Pasteur was appointed a professor of chemistry at the University of Strasbourg, where he underwent two important transformations. First, almost immediately upon meeting Marie Laurent, the gentle, patient daughter of the university provost, Louis Pasteur began a campaign to win her hand that would soon seal his fate as a dutiful family man. Second, while he continued to make discoveries in the laboratory concerning the physical and chemica
l character of crystalline substances, Pasteur increasingly concerned himself with scientific problems that had direct practical applications, such as the process for industrial production of racemic acid crystals and, later—as the dean of the faculty of science at Lille—the fermentation of beetroot alcohol. Pasteur saw himself as performing science for the people: the French people in particular. Before long he would likewise be known as the people’s scientist.

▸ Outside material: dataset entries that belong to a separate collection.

(** X16: besides the four bookkeeping values, the initial data of a
    form that [get_edit_form] returned holds the object's values of
    the editable fields named in the string, and nothing of the
    object's other fields. *)
Theorem get_edit_form_initial_object_values (settings : Settings)
    (uuid4 : string) (obj : Model) (field_names : string)
    (data files : option (gmap string string)) (self : EditForm.t)
    (f : string) :
  get_edit_form settings uuid4 obj field_names data files = Return self →
  f ∉ ["app"; "model"; "id"; "fields"] →
  ModelForm.initial (EditForm.form self) !! f
  = if decide (f ∈ split "," field_names
               ∧ f ∈ (keys (formfields (__class__ obj))
                        ++ ignored (__class__ obj))%list)
    then field_values obj !! f
    else None.
Proof.
  intros Hself Hhidden.
  destruct (get_edit_form_inv _ _ _ _ _ _ _ Hself)
    as (_ & _ & _ & _ & _ & _ & _ & _ & _ & ->).
  rewrite lookup_union_r.
  2:{ set_unfold in Hhidden.
      rewrite !lookup_insert_ne by (intros <-; apply Hhidden; by eauto 6).
      apply lookup_singleton_ne. intros <-. apply Hhidden. by eauto 6. }
  unfold ModelForm.model_to_dict.
  destruct (split_cons "," field_names) as (piece & pieces & ->).
  destruct (field_values obj !! f) as [v|] eqn:Hv.
  - case_decide as Hf.
    + apply map_lookup_filter_Some_2; [done|]. simpl. by destruct Hf.
    + apply map_lookup_filter_None_2. right.
      intros v' _ [??]. by apply Hf.
  - rewrite (proj2 (map_lookup_filter_None _ _ _)) by by left.
    by case_decide.
Qed.

End edit_form_ids_and_data.

(** * Further properties of the dynamic inline form *)

(** X17: for an orderable model the order field takes the place of a
    field [_order] that the form already has, and goes last when the
    form has none; for other models the fields are those of the class.
    The rest of the form is in both cases what the model form
    constructor made of the arguments. *)
Theorem DynamicInlineAdminForm_init_keys (model : ModelClass)
    (Meta_fields : option (list string)) (base_fields : SortedDict.t Field)
    (instance : option Model) (initial : option (gmap string PyVal))
    (data files : option (gmap string string)) :
  let self :=
    DynamicInlineAdminForm.__init__ model Meta_fields base_fields instance
                                    initial data files in
  let standard :=
    ModelForm.__init__ model Meta_fields base_fields instance initial
                       data files in
  SortedDict.keys (ModelForm.fields self)
  = (if issubclass model DynamicInlineAdminForm.Orderable
     then if decide ("_order" ∈ SortedDict.keys base_fields)
          then SortedDict.keys base_fields
          else (SortedDict.keys base_fields ++ ["_order"])%list
     else SortedDict.keys base_fields)
  ∧ ModelForm.model self = ModelForm.model standard
  ∧ ModelForm.Meta_fields self = ModelForm.Meta_fields standard
  ∧ ModelForm.initial self = ModelForm.initial standard
  ∧ ModelForm.instance self = ModelForm.instance standard
  ∧ ModelForm.data self = ModelForm.data standard
  ∧ ModelForm.files self = ModelForm.files standard.
Proof.
  intros self standard. subst self standard.
  unfold DynamicInlineAdminForm.__init__.
  cbn [ModelForm.__init__ ModelForm.model ModelForm.fields].
  destruct (issubclass model _); [|done].
  split_and!; try done. cbn [ModelForm.fields].
  case_decide.
  - by apply SortedDictFacts.keys_set_present.
  - by apply SortedDictFacts.keys_set_absent.
Qed.

(** * The further properties on the example data *)

(** A login form whose password field failed its own validation. *)
Lemma LoginForm_clean_skips_authentication_witness :
  (@LoginForm.clean Demo.framework
     ({| UserForm.initial := ∅; UserForm.data := None;
         UserForm.cleaned_data := {[ "email" := "alice@example.com" ]};
         UserForm._user := None |}, Demo.world false)).1
  = Return {[ "email" := "alice@example.com" ]}.
Proof.
  apply (@LoginForm_clean_skips_authentication Demo.framework).
  right. reflexivity.
Defined.

(** A signup form saved without its password field. *)
Lemma SignupForm_save_missing_key_witness :
  @SignupForm.save Demo.framework
    ({| UserForm.initial := ∅; UserForm.data := None;
        UserForm.cleaned_data := {[ "email" := "erin@example.com" ]};
        UserForm._user := None |}, Demo.world false)
  = (Raise (KeyError (PStr "password")),
     ({| UserForm.initial := ∅; UserForm.data := None;
         UserForm.cleaned_data := {[ "email" := "erin@example.com" ]};
         UserForm._user := None |}, Demo.world false)).
Proof.
  apply (@SignupForm_save_missing_key Demo.framework);
    [by eexists|reflexivity].
Defined.

(** Alice is registered already. *)
Lemma SignupForm_save_taken_username_witness :
  @SignupForm.save Demo.framework
    (Demo.submitted "alice@example.com" "pw", Demo.world true)
  = (Raise IntegrityError,
     (Demo.submitted "alice@example.com" "pw",
      {| auth_user := auth_user (Demo.world true);
         settings := settings (Demo.world true);
         calls := [Call_create_user "alice@example.com" "alice@example.com"
                     "pw"] |})).
Proof.
  apply (@SignupForm_save_taken_username Demo.framework
           (Demo.submitted "alice@example.com" "pw") (Demo.world true)
           "alice@example.com" "pw" Demo.alice); reflexivity.
Defined.

(** Erin signs up, and a second signup with her e-mail is rejected. *)
Lemma SignupForm_save_then_clean_email_witness :
  (SignupForm.clean_email
     (Demo.submitted "erin@example.com" "other",
      (@SignupForm.save Demo.framework
         (Demo.submitted "erin@example.com" "pw", Demo.world false)).2.2)).1
  = Raise (ValidationError "This email is already registered").
Proof.
  apply (@SignupForm_save_then_clean_email Demo.framework
           (Demo.submitted "erin@example.com" "pw")
           (Demo.submitted "erin@example.com" "other") (Demo.world false)
           "erin@example.com" "pw"); reflexivity.
Defined.

(** Erin signs up where verification is required and tries to log in
    with her password. *)
Lemma signup_with_verification_blocks_login_witness :
  (@LoginForm.clean Demo.framework
     (Demo.submitted "erin@example.com" "pw",
      (@SignupForm.save Demo.framework
         (Demo.submitted "erin@example.com" "pw", Demo.world true)).2.2)).1
  = Raise (ValidationError "Your account is inactive").
Proof.
  exact (@signup_with_verification_blocks_login Demo.framework
           (Demo.submitted "erin@example.com" "pw")
           (Demo.submitted "erin@example.com" "pw") (Demo.world true)
           "erin@example.com" "pw" "pw" check_password_sound
           eq_refl eq_refl eq_refl eq_refl eq_refl eq_refl).
Defined.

In 1857, Pasteur returned to the École Normale in Paris. Here his ongoing discoveries in the fermentation and spoilage of wine, which he established to be microbiological processes, led to studies that exploded the stubborn myth of spontaneous generation and notably led to the development of new preservation methods for perishables. Pasteurization was born and would change forever the handling of food and drink. Pasteur immediately and doggedly began to explore the relationship between the putrefaction of foodstuffs and the necrosis of diseased tissues. As his research interests evolved from physics and chemistry to microbiology and medicine, the general populace became increasingly interested in his work. Indeed, the emperor and empress themselves began to pay keen attention, and Pasteur, for his part, quickly learned how to transform public interest in his research into material support for the glassware, incubators, laboratory bench space, animals, and capable assistants his ongoing endeavors would require.